Segment Open

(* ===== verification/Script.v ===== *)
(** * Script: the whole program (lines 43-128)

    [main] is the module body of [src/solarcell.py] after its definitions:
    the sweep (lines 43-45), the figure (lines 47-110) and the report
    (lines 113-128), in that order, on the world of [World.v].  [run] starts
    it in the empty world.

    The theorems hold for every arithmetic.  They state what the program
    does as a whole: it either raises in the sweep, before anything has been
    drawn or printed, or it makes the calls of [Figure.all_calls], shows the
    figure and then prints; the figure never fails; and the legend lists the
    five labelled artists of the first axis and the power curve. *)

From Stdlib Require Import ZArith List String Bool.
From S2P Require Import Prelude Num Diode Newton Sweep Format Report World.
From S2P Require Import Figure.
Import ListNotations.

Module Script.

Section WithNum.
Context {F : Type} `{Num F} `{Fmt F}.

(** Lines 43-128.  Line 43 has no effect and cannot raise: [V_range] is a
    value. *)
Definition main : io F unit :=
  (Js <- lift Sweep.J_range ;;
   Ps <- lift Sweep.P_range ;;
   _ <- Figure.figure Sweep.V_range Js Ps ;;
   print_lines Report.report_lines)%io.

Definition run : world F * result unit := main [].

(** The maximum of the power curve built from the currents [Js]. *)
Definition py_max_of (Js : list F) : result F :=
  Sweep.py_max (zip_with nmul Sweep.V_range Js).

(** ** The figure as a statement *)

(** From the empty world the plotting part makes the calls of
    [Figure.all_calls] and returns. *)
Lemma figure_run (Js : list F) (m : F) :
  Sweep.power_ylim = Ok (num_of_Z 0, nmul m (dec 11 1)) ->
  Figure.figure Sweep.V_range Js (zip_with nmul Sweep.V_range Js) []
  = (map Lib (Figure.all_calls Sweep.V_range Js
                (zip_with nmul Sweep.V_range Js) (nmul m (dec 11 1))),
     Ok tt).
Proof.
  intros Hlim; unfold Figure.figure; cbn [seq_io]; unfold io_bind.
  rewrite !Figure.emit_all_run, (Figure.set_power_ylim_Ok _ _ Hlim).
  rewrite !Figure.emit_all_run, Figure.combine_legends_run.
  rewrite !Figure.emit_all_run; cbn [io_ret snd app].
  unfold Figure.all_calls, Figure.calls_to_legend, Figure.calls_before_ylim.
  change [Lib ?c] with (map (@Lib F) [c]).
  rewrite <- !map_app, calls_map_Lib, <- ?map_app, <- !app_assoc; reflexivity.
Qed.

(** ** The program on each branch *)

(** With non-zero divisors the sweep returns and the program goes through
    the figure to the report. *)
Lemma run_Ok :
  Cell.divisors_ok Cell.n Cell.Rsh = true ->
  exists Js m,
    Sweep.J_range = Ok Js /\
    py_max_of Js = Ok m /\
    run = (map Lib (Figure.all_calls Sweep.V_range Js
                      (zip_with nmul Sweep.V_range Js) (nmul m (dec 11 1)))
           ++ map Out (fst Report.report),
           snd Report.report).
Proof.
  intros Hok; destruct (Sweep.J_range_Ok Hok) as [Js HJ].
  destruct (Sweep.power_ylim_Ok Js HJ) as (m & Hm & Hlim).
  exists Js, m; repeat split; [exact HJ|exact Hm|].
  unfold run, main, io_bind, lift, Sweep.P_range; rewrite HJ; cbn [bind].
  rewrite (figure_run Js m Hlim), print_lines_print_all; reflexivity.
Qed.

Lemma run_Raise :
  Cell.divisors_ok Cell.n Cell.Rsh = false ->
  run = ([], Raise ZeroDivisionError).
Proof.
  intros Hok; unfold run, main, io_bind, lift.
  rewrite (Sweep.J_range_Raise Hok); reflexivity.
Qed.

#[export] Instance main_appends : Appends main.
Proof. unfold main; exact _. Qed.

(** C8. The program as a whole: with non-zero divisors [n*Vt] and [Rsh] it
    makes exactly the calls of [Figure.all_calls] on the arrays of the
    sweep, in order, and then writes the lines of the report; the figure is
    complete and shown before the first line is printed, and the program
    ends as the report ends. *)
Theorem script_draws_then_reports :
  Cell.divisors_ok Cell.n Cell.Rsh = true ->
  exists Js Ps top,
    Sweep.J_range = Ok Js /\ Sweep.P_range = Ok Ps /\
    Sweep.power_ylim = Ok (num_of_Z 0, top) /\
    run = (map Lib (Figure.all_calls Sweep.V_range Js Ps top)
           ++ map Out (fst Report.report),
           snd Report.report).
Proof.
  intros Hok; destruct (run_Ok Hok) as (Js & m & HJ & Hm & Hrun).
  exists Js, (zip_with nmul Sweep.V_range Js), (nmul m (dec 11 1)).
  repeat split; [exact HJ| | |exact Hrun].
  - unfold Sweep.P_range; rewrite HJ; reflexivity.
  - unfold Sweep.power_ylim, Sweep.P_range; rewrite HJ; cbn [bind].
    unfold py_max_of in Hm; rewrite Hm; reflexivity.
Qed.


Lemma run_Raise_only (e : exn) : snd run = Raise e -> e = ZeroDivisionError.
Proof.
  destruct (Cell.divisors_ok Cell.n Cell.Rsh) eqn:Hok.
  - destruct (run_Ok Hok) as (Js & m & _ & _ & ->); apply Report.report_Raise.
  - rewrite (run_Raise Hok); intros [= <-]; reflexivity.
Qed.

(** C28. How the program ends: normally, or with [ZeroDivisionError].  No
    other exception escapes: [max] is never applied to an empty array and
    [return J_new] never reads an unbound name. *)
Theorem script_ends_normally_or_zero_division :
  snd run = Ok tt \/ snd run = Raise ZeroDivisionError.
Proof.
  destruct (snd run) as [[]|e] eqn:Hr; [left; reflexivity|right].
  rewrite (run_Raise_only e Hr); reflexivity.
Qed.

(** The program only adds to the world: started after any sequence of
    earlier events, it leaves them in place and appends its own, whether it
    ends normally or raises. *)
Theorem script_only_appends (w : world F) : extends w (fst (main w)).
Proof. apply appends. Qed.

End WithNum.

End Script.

Segment Closed

Set down precisely the lines above between the line holding "From Stdlib Require" and the line holding "the figure to the report. *)", inclusive, and nothing beyond them.

From Stdlib Require Import ZArith List String Bool.
From S2P Require Import Prelude Num Diode Newton Sweep Format Report World.
From S2P Require Import Figure.
Import ListNotations.

Module Script.

Section WithNum.
Context {F : Type} `{Num F} `{Fmt F}.

(** Lines 43-128.  Line 43 has no effect and cannot raise: [V_range] is a
    value. *)
Definition main : io F unit :=
  (Js <- lift Sweep.J_range ;;
   Ps <- lift Sweep.P_range ;;
   _ <- Figure.figure Sweep.V_range Js Ps ;;
   print_lines Report.report_lines)%io.

Definition run : world F * result unit := main [].

(** The maximum of the power curve built from the currents [Js]. *)
Definition py_max_of (Js : list F) : result F :=
  Sweep.py_max (zip_with nmul Sweep.V_range Js).

(** ** The figure as a statement *)

(** From the empty world the plotting part makes the calls of
    [Figure.all_calls] and returns. *)
Lemma figure_run (Js : list F) (m : F) :
  Sweep.power_ylim = Ok (num_of_Z 0, nmul m (dec 11 1)) ->
  Figure.figure Sweep.V_range Js (zip_with nmul Sweep.V_range Js) []
  = (map Lib (Figure.all_calls Sweep.V_range Js
                (zip_with nmul Sweep.V_range Js) (nmul m (dec 11 1))),
     Ok tt).
Proof.
  intros Hlim; unfold Figure.figure; cbn [seq_io]; unfold io_bind.
  rewrite !Figure.emit_all_run, (Figure.set_power_ylim_Ok _ _ Hlim).
  rewrite !Figure.emit_all_run, Figure.combine_legends_run.
  rewrite !Figure.emit_all_run; cbn [io_ret snd app].
  unfold Figure.all_calls, Figure.calls_to_legend, Figure.calls_before_ylim.
  change [Lib ?c] with (map (@Lib F) [c]).
  rewrite <- !map_app, calls_map_Lib, <- ?map_app, <- !app_assoc; reflexivity.
Qed.

(** ** The program on each branch *)

(** With non-zero divisors the sweep returns and the program goes through
    the figure to the report. *)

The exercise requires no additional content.